■ **Exercise requirements**: Could you print exactly the lines of the listing below, starting at the line that has "cbn [dc_Allowed andb]." and ending at the line that has "- exists log. split; [|by left].", and only those lines?

■ **Material provided**:
══════════
(** ** Sessions of the store *)

Section Session.
Context {R : Type} `{RedisLaws R}.
Implicit Types r : R.

(** The requests of a session, each with the failure of its round trip, if any; the
    server's clock has reached the instant of each. *)
Fixpoint store_session (requests : list (RateRequest * option ScriptFailure)) r
    : list (RateRequest * sum error Decision) :=
  match requests with
  | [] => []
  | (q, failure) :: requests =>
      let '(answer, r) := Store_Allow true failure zero_time q (redis_advance (UnixMilli (rr_Now q)) r) in
      (q, answer) :: store_session requests r
  end.

Definition allowed_for (k : string) (entry : RateRequest * sum error Decision) : bool :=
  match entry with
  | (q, inr d) => bool_decide (rr_Key q = k) && dc_Allowed d
  | _ => false
  end.

(** When the requests of the key that were allowed came. *)
Definition allowed_times (k : string) (session : list (RateRequest * sum error Decision)) : list Time :=
  (fun entry => rr_Now entry.1) <$> filter (fun entry => allowed_for k entry = true) session.

Fixpoint ordered_from (t0 : Time) (requests : list (RateRequest * option ScriptFailure)) : Prop :=
  match requests with
  | [] => True
  | (q, _) :: requests => t0 <= rr_Now q /\ ordered_from (rr_Now q) requests
  end.

Definition same_policy (k : string) (limit : Z) (window : Duration) (requests : list (RateRequest * option ScriptFailure)) : Prop :=
  forall q f, (q, f) ∈ requests -> rr_Key q = k -> rr_Limit q = limit /\ rr_Window q = window.

Definition request_members (k : string) (requests : list (RateRequest * option ScriptFailure)) : list string :=
  (fun qf => rr_Member qf.1) <$> filter (fun qf => rr_Key qf.1 = k) requests.

(** Either the request does not reach the server, or the script runs on it once. *)
Lemma Store_Allow_runs failure wallClock q r :
  let '(answer, r') := Store_Allow true failure wallClock q r in
  (exists err, answer = inl err /\ r' = r) \/
  (let now := if IsZero (rr_Now q) then wallClock else rr_Now q in
   let '((allowed, remaining, reset), r'') :=
     slidingWindowScript (rr_Key q) (UnixMilli now) (windowMillis (rr_Window q)) (rr_Limit q) (rr_Member q) r in
   0 < rr_Limit q /\ 0 < rr_Window q /\ r' = r'' /\
   match answer with
   | inr d => d = mkDecision (bool_decide (allowed = 1)) remaining (fromUnixMilli reset)
   | inl _ => is_Some failure
   end).
Proof.
  unfold Store_Allow. cbn [negb].
  case_bool_decide; [by left; eexists|]. case_bool_decide; [by left; eexists|].
  destruct (Z.leb_spec (rr_Limit q) 0); [by left; eexists|].
  destruct (Z.leb_spec (rr_Window q) 0); [by left; eexists|].
  destruct (negb _); [by left; eexists|].
  unfold runScript. destruct failure as [[err|err]|]; cbv iota beta zeta.
  - by left; eexists.
  - destruct (slidingWindowScript _ _ _ _ _ _) as [[[? ?] ?] ?]. right. by eauto.
  - destruct (slidingWindowScript _ _ _ _ _ _) as [[[? ?] ?] ?]. right. by eauto.
Qed.

Lemma windowMillis_ceil window : 0 < window ->
  0 < windowMillis window /\ window <= windowMillis window * Millisecond < window + Millisecond.
Proof.
  intros Hw. unfold windowMillis, Milliseconds.
  assert (Millisecond = 1000000) as -> by done.
  pose proof (Z.quot_rem' window 1000000) as Hq. pose proof (Z.rem_bound_pos window 1000000) as Hb.
  destruct (Z.eqb_spec (Z.rem window 1000000) 0); lia.
Qed.

Lemma UnixMilli_mono t u : t <= u -> UnixMilli t <= UnixMilli u.
Proof. intros. unfold UnixMilli. apply Z.div_le_mono; [done|lia]. Qed.

Definition no_more (k : string) (limit window last : Z) (log : RateLog) r (times : list Time) : Prop :=
  holds k window last log r /\ limited limit window last log /\
  (UnixMilli <$> times) `sublist_of` log.*2.

(** The log of the policy the script implements grows by what it allowed. *)
Lemma log_step_grows limit window now m log :
  let '((allowed, _, _), log') := log_step limit window now m log in
  log' = if bool_decide (allowed = 1) then log ++ [(m, now)] else log.
Proof. unfold log_step. by destruct (_ <? _). Qed.

Lemma holds_other k window last log r r' :
  redis_view r' k = redis_view r k -> redis_deadline r' k = redis_deadline r k ->
  holds k window last log r -> holds k window last log r'.
Proof. intros Hv Hd [Hg Hview Hdl]. split; [done|by rewrite Hv|]. by rewrite Hv, Hd. Qed.

Lemma session_step k limit window failure last q log r times :
  0 < limit -> 0 < window -> 0 < rr_Now q -> last <= UnixMilli (rr_Now q) ->
  (rr_Key q = k -> rr_Limit q = limit /\ rr_Window q = window /\ rr_Member q ∉ log.*1) ->
  no_more k limit (windowMillis window) last log r times ->
  let '(answer, r') := Store_Allow true failure zero_time q (redis_advance (UnixMilli (rr_Now q)) r) in
  exists log',
    no_more k limit (windowMillis window) (UnixMilli (rr_Now q)) log' r'
      (times ++ if allowed_for k (q, answer) then [rr_Now q] else []) /\
    (log' = log \/ rr_Key q = k /\ log' = log ++ [(rr_Member q, UnixMilli (rr_Now q))]).
Proof.
  intros Hlim Hwin Hnow Hle Hk (Hh & Hl & Hsub).
  apply (holds_advance _ _ _ _ _ _ Hle) in Hh.
  pose proof (Store_Allow_runs failure zero_time q (redis_advance (UnixMilli (rr_Now q)) r)) as Hrun.
  destruct (Store_Allow _ _ _ _ _) as [answer r'].
  assert (limited limit (windowMillis window) (UnixMilli (rr_Now q)) log) as Hl'.
  { destruct Hl as [Hlast Hin]. split; [|done]. intros m s Hs. specialize (Hlast _ _ Hs). lia. }
  destruct Hrun as [(err & -> & ->)|Hrun].
  { exists log. cbn [allowed_for]. rewrite app_nil_r. by split; [|left]. }
  replace (IsZero (rr_Now q)) with false in Hrun by (symmetry; apply Z.eqb_neq; lia).
  cbv zeta match in Hrun. destruct (decide (rr_Key q = k)) as [Hkey|Hkey].
  - destruct (Hk Hkey) as (Hql & Hqw & Hm). rewrite Hkey, Hql, Hqw in Hrun.
    pose proof (windowMillis_ceil window Hwin) as [HW _].
    pose proof (script_own k limit (windowMillis window) (UnixMilli (rr_Now q)) (rr_Member q) log _
      Hlim HW Hm (advance_clock _ _) Hh) as Hown.
    pose proof (log_step_limited limit (windowMillis window) _ _ (rr_Member q) log ltac:(lia) Hle Hl) as Hlim'.
    pose proof (log_step_grows limit (windowMillis window) (UnixMilli (rr_Now q)) (rr_Member q) log) as Hgrow.
    destruct (slidingWindowScript _ _ _ _ _ _) as [[[allowed remaining] reset] r''].
    destruct Hrun as (_ & _ & -> & Hans).
    destruct (log_step _ _ _ _ _) as [[[? ?] ?] log']. destruct Hown as [[= <- <- <-] Hh'].
    cbn [snd] in Hlim'. exists log'. split; [split_and!; [done|done|]|].
    + destruct answer as [err|d]; cbn [allowed_for].
      * rewrite app_nil_r. subst log'. case_bool_decide; [|done].
        rewrite fmap_app. etrans; [exact Hsub|]. apply sublist_inserts_r. done.
      * subst d. rewrite bool_decide_eq_true_2 by done. cbn [dc_Allowed andb].
        subst log'. case_bool_decide; [|by rewrite app_nil_r].
        rewrite !fmap_app. by apply sublist_app.
    + subst log'. case_bool_decide; [by right|by left].
  - exists log. split; [|by left].
    pose proof (script_other k (rr_Key q) (rr_Limit q) (windowMillis (rr_Window q)) (UnixMilli (rr_Now q)) (rr_Member q)
      (redis_advance (UnixMilli (rr_Now q)) r) Hkey) as [Hv Hd].
    destruct (slidingWindowScript _ _ _ _ _ _) as [[[allowed remaining] reset] r''].
    destruct Hrun as (_ & _ & -> & Hans). cbn [snd] in Hv, Hd.
    replace (allowed_for k (q, answer)) with false.
    + rewrite app_nil_r. split_and!; [|done|done]. by eapply holds_other.
    + destruct answer; cbn; [done|]. by rewrite bool_decide_eq_false_2.
Qed.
══════════
■ **Output below**:
      * subst d. rewrite bool_decide_eq_true_2 by done. cbn [dc_Allowed andb].
        subst log'. case_bool_decide; [|by rewrite app_nil_r].
        rewrite !fmap_app. by apply sublist_app.
    + subst log'. case_bool_decide; [by right|by left].
  - exists log. split; [|by left].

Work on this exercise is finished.